Pick out all lines of the entries that include the word "left" and copy them.

_Data excerpts_:
*** Begin section ***

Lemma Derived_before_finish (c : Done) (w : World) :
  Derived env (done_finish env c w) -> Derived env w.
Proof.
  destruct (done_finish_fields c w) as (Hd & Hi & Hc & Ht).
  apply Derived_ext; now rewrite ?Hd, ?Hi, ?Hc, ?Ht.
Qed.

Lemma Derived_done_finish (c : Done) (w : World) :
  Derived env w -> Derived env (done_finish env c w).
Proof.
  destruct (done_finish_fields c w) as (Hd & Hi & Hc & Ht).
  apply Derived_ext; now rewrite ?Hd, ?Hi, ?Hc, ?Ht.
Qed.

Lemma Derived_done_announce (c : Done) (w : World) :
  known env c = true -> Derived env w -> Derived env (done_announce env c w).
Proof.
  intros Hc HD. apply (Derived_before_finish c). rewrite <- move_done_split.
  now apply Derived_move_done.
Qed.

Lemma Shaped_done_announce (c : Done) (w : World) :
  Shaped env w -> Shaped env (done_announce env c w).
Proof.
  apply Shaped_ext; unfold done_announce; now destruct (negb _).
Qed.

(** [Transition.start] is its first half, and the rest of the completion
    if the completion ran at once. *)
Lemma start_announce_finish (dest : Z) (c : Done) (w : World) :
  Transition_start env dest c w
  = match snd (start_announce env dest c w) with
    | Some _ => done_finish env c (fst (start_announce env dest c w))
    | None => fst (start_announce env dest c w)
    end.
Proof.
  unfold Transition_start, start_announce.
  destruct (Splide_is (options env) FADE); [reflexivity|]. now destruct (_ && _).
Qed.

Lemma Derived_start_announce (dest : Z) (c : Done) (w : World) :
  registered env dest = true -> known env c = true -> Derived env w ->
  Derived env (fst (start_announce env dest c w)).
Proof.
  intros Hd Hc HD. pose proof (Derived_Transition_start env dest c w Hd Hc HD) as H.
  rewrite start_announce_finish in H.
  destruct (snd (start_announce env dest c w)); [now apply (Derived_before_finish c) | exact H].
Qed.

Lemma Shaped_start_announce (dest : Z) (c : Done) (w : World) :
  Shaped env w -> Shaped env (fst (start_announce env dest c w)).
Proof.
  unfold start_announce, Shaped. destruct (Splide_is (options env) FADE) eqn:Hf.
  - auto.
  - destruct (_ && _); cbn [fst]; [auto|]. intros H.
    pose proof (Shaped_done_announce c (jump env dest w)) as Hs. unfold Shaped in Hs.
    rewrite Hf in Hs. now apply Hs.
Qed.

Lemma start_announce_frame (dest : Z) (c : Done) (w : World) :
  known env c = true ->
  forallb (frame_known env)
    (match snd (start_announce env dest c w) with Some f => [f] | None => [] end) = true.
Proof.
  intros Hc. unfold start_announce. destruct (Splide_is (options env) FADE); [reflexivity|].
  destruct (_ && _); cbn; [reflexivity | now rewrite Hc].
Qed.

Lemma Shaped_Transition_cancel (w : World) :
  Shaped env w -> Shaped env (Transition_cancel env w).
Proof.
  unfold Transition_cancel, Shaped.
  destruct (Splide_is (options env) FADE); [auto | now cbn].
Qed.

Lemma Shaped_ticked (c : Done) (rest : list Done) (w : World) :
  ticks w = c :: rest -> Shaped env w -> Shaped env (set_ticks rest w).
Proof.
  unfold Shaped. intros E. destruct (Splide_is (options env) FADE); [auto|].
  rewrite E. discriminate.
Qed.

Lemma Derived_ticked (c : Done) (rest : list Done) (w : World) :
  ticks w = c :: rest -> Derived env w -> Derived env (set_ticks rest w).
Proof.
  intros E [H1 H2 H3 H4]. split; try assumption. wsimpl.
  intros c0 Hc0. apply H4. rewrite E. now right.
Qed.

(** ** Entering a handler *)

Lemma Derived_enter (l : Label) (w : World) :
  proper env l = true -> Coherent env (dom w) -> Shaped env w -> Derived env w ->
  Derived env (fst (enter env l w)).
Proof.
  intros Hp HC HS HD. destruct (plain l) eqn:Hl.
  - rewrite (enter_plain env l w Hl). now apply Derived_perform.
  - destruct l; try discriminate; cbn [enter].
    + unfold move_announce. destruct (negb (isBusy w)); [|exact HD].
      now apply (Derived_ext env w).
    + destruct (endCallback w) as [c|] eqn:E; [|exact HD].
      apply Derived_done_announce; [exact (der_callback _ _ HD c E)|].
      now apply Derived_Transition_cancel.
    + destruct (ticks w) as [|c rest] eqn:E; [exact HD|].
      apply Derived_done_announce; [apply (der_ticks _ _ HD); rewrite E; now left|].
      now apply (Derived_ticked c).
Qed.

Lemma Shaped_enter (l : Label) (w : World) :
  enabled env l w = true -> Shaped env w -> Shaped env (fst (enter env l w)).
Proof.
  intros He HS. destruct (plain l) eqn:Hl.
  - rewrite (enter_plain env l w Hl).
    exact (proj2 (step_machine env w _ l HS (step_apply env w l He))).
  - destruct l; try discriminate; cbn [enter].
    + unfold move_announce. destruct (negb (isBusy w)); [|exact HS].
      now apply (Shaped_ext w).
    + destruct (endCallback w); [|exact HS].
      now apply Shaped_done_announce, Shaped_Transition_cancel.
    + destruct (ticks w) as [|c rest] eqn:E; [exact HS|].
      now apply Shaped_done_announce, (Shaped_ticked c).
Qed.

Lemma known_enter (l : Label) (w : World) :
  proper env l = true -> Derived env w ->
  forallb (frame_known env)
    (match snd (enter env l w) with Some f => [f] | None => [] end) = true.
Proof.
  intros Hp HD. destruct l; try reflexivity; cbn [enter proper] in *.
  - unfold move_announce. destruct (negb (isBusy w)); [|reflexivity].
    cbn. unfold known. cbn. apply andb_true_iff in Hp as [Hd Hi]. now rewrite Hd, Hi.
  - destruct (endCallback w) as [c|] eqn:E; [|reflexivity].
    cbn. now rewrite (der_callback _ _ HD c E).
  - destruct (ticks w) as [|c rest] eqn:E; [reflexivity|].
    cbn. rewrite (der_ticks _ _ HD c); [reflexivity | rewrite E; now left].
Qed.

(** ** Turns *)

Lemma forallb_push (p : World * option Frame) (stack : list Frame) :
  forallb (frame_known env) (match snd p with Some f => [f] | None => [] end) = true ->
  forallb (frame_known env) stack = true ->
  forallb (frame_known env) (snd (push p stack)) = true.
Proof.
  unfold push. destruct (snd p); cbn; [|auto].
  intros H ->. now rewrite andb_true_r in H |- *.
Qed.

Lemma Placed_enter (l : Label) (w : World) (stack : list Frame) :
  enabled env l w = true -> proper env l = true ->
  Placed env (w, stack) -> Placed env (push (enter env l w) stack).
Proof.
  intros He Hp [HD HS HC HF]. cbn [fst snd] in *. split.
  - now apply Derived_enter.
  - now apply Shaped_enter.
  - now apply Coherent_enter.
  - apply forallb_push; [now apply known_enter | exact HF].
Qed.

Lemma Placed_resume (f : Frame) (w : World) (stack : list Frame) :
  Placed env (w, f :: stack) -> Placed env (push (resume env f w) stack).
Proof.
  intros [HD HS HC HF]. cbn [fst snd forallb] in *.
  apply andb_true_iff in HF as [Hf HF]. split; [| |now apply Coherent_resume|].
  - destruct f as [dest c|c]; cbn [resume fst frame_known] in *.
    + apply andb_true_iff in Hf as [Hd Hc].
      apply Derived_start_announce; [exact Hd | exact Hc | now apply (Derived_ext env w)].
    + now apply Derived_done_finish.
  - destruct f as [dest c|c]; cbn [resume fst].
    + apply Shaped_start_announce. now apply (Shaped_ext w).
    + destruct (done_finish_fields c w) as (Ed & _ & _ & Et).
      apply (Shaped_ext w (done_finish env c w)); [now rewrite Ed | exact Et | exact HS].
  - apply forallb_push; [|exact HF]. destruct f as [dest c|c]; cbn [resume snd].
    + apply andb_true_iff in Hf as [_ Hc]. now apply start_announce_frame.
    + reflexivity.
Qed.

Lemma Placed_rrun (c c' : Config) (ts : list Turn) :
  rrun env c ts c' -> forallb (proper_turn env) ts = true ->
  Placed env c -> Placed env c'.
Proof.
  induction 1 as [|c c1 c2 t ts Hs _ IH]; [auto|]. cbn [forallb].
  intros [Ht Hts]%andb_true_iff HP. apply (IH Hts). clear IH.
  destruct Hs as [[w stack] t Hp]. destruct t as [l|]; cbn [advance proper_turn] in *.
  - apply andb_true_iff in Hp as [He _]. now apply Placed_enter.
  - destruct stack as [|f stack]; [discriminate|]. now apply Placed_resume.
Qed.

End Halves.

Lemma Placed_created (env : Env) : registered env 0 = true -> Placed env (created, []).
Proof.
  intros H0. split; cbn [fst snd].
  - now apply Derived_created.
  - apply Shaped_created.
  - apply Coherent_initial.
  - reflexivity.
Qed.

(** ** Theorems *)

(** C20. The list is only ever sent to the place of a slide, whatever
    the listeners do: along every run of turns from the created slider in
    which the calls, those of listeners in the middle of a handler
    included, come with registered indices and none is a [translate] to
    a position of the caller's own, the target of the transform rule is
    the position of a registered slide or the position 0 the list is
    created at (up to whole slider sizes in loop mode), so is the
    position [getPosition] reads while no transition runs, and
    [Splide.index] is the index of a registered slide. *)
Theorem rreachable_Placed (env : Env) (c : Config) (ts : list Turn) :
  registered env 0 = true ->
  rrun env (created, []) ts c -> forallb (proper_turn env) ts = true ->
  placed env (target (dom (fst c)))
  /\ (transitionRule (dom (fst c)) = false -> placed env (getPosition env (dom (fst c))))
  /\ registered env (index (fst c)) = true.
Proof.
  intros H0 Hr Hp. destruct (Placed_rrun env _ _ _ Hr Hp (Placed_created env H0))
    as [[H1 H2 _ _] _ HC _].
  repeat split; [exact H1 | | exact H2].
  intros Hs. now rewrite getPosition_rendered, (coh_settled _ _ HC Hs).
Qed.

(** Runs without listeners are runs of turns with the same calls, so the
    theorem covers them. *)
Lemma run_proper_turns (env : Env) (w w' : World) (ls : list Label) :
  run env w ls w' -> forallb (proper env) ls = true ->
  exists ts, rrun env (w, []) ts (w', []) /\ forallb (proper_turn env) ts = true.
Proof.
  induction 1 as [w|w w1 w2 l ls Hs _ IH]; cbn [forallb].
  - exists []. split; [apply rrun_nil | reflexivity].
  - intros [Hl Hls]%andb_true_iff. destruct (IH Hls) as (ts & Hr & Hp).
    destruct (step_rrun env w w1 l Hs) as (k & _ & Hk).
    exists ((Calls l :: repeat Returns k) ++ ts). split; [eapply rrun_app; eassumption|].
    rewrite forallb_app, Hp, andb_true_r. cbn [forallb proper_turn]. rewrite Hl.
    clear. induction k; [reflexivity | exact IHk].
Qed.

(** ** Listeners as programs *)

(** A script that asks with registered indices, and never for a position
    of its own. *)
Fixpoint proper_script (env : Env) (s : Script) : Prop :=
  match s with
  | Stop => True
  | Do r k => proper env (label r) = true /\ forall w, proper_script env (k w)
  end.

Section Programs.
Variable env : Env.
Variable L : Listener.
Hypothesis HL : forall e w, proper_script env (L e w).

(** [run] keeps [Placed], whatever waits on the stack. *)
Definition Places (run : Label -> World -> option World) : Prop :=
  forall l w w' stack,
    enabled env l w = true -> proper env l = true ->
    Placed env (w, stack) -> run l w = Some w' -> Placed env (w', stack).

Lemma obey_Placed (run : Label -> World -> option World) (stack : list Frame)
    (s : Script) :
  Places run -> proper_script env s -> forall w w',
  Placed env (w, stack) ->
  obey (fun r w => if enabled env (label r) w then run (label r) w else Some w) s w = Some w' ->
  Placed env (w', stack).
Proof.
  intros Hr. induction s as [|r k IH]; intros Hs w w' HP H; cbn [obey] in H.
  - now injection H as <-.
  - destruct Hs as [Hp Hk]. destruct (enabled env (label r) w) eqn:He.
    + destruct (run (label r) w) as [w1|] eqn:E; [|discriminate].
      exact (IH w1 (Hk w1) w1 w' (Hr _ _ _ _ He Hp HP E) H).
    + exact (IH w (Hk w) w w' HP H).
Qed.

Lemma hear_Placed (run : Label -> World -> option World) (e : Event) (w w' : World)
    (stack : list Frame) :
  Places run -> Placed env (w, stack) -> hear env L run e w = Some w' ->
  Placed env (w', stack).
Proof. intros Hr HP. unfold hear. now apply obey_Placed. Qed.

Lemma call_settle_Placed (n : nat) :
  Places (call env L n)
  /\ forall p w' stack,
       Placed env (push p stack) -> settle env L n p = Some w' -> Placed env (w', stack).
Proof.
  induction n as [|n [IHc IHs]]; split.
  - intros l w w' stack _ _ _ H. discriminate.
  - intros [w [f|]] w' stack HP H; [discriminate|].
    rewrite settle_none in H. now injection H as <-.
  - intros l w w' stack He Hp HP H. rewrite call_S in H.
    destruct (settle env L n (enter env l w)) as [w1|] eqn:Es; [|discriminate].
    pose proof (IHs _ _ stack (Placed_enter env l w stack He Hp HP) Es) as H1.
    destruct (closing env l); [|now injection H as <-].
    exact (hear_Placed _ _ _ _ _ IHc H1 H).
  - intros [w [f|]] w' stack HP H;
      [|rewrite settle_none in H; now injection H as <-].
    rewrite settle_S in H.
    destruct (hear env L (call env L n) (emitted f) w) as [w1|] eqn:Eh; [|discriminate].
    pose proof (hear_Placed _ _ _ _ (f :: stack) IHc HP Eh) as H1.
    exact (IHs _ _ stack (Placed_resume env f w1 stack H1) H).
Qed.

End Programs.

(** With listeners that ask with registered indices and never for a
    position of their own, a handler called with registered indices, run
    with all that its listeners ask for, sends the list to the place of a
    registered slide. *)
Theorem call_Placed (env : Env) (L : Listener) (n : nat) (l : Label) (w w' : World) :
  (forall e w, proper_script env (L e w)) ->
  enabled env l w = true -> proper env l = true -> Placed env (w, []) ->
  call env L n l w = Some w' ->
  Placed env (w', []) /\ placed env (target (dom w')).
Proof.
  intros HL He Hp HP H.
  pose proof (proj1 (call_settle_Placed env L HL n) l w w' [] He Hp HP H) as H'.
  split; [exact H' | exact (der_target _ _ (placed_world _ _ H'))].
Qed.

*** End section ***

_Answer for the task_:
      apply Derived_done_announce; [apply (der_ticks _ _ HD); rewrite E; now left|].
    cbn. rewrite (der_ticks _ _ HD c); [reflexivity | rewrite E; now left].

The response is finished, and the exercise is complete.